* **PROBLEM TO WORK ON**
The lines to reproduce run from the one containing "Ity_V256 Ity_V256 Ity_V256" through the end of the records below. Reproduce them exactly and add nothing.

Records from a dataset
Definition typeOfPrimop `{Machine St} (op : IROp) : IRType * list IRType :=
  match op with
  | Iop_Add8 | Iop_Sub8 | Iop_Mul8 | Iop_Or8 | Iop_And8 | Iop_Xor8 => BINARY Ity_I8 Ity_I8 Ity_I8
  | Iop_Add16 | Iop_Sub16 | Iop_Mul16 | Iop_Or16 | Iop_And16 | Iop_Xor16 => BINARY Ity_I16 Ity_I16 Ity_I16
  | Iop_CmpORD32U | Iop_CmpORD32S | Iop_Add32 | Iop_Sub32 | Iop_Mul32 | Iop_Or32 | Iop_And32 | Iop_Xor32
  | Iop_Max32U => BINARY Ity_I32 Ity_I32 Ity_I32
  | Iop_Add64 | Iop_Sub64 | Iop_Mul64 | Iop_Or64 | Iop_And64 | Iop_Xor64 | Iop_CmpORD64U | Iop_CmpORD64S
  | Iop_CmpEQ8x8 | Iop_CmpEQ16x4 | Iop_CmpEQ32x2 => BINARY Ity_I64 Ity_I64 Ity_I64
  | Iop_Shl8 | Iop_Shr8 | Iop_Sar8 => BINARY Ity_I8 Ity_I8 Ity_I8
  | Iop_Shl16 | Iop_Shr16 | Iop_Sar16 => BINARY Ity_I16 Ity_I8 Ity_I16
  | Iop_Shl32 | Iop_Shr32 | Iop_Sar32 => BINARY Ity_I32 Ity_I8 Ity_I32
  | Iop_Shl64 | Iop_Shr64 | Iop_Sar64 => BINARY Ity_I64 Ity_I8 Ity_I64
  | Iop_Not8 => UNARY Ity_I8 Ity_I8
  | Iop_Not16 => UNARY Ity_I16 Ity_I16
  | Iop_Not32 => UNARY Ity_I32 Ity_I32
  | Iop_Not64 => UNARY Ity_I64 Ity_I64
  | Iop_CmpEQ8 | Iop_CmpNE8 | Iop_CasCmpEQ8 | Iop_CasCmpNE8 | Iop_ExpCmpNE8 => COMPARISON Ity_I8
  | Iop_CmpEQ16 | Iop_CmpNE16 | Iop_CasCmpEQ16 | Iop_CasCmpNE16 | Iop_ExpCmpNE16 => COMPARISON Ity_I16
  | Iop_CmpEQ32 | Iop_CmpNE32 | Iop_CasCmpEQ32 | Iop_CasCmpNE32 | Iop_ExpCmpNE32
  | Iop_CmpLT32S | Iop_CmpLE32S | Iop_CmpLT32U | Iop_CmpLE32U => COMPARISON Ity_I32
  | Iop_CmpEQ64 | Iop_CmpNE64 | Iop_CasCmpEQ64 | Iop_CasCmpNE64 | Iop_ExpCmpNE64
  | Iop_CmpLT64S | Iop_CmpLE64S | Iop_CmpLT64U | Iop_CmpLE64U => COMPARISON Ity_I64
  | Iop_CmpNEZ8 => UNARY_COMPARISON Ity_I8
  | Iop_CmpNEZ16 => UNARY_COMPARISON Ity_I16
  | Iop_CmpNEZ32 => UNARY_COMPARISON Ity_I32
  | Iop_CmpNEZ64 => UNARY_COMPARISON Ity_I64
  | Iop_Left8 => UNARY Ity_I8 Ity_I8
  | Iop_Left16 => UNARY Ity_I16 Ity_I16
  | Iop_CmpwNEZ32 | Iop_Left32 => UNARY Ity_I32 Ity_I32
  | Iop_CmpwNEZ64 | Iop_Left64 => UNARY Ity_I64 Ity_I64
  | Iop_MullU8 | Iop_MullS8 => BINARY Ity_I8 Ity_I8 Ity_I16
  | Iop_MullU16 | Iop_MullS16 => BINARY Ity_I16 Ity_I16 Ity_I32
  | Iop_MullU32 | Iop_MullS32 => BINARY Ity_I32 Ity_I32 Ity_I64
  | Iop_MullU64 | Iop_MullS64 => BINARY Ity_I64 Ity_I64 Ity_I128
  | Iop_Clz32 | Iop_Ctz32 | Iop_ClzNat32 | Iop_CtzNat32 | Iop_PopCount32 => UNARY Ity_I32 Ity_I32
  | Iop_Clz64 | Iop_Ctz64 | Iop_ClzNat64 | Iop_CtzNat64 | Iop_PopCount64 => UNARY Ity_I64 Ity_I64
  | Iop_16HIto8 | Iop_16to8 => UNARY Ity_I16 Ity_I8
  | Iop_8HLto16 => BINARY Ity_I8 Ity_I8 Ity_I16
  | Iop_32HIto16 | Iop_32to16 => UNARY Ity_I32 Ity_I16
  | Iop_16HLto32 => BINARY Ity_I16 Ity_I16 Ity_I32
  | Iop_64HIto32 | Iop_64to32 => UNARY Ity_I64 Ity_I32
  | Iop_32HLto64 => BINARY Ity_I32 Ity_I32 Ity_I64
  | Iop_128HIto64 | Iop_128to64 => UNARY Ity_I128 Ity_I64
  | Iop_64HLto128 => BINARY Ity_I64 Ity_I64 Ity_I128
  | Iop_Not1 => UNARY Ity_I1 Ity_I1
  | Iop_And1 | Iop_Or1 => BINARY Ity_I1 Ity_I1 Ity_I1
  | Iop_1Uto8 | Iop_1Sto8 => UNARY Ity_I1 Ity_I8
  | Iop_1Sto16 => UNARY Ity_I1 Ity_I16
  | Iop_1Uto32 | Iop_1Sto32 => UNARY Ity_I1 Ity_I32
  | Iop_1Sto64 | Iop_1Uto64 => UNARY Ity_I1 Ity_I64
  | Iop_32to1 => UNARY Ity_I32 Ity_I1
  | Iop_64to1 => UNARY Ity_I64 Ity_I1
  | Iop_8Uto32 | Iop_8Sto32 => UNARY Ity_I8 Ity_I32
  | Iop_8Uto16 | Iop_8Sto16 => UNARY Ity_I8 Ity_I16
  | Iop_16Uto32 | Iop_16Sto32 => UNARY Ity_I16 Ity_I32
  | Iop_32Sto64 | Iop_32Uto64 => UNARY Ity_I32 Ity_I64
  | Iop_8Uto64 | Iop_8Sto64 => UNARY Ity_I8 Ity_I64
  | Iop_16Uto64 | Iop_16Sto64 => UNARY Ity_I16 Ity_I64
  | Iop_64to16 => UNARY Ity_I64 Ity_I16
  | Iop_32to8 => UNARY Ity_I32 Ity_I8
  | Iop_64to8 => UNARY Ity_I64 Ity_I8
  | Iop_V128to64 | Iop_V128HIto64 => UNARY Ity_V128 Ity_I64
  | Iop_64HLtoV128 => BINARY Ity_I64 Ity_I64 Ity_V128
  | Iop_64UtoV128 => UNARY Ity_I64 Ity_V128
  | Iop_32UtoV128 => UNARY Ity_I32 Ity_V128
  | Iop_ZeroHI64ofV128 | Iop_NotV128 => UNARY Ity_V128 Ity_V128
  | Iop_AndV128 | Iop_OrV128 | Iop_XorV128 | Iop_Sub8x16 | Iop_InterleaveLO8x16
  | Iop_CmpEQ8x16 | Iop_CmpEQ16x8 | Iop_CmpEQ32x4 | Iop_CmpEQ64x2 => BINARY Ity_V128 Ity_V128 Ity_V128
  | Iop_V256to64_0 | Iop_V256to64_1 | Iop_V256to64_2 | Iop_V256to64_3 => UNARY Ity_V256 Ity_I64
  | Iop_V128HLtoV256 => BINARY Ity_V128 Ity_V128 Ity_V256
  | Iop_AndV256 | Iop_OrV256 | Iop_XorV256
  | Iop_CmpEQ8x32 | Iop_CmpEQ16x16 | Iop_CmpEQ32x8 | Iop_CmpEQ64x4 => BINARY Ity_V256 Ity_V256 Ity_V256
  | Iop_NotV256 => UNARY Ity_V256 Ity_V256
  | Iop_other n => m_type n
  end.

* **RESULT FOR THIS TASK**
  | Iop_CmpEQ8x32 | Iop_CmpEQ16x16 | Iop_CmpEQ32x8 | Iop_CmpEQ64x4 => BINARY Ity_V256 Ity_V256 Ity_V256
  | Iop_NotV256 => UNARY Ity_V256 Ity_V256
  | Iop_other n => m_type n
  end.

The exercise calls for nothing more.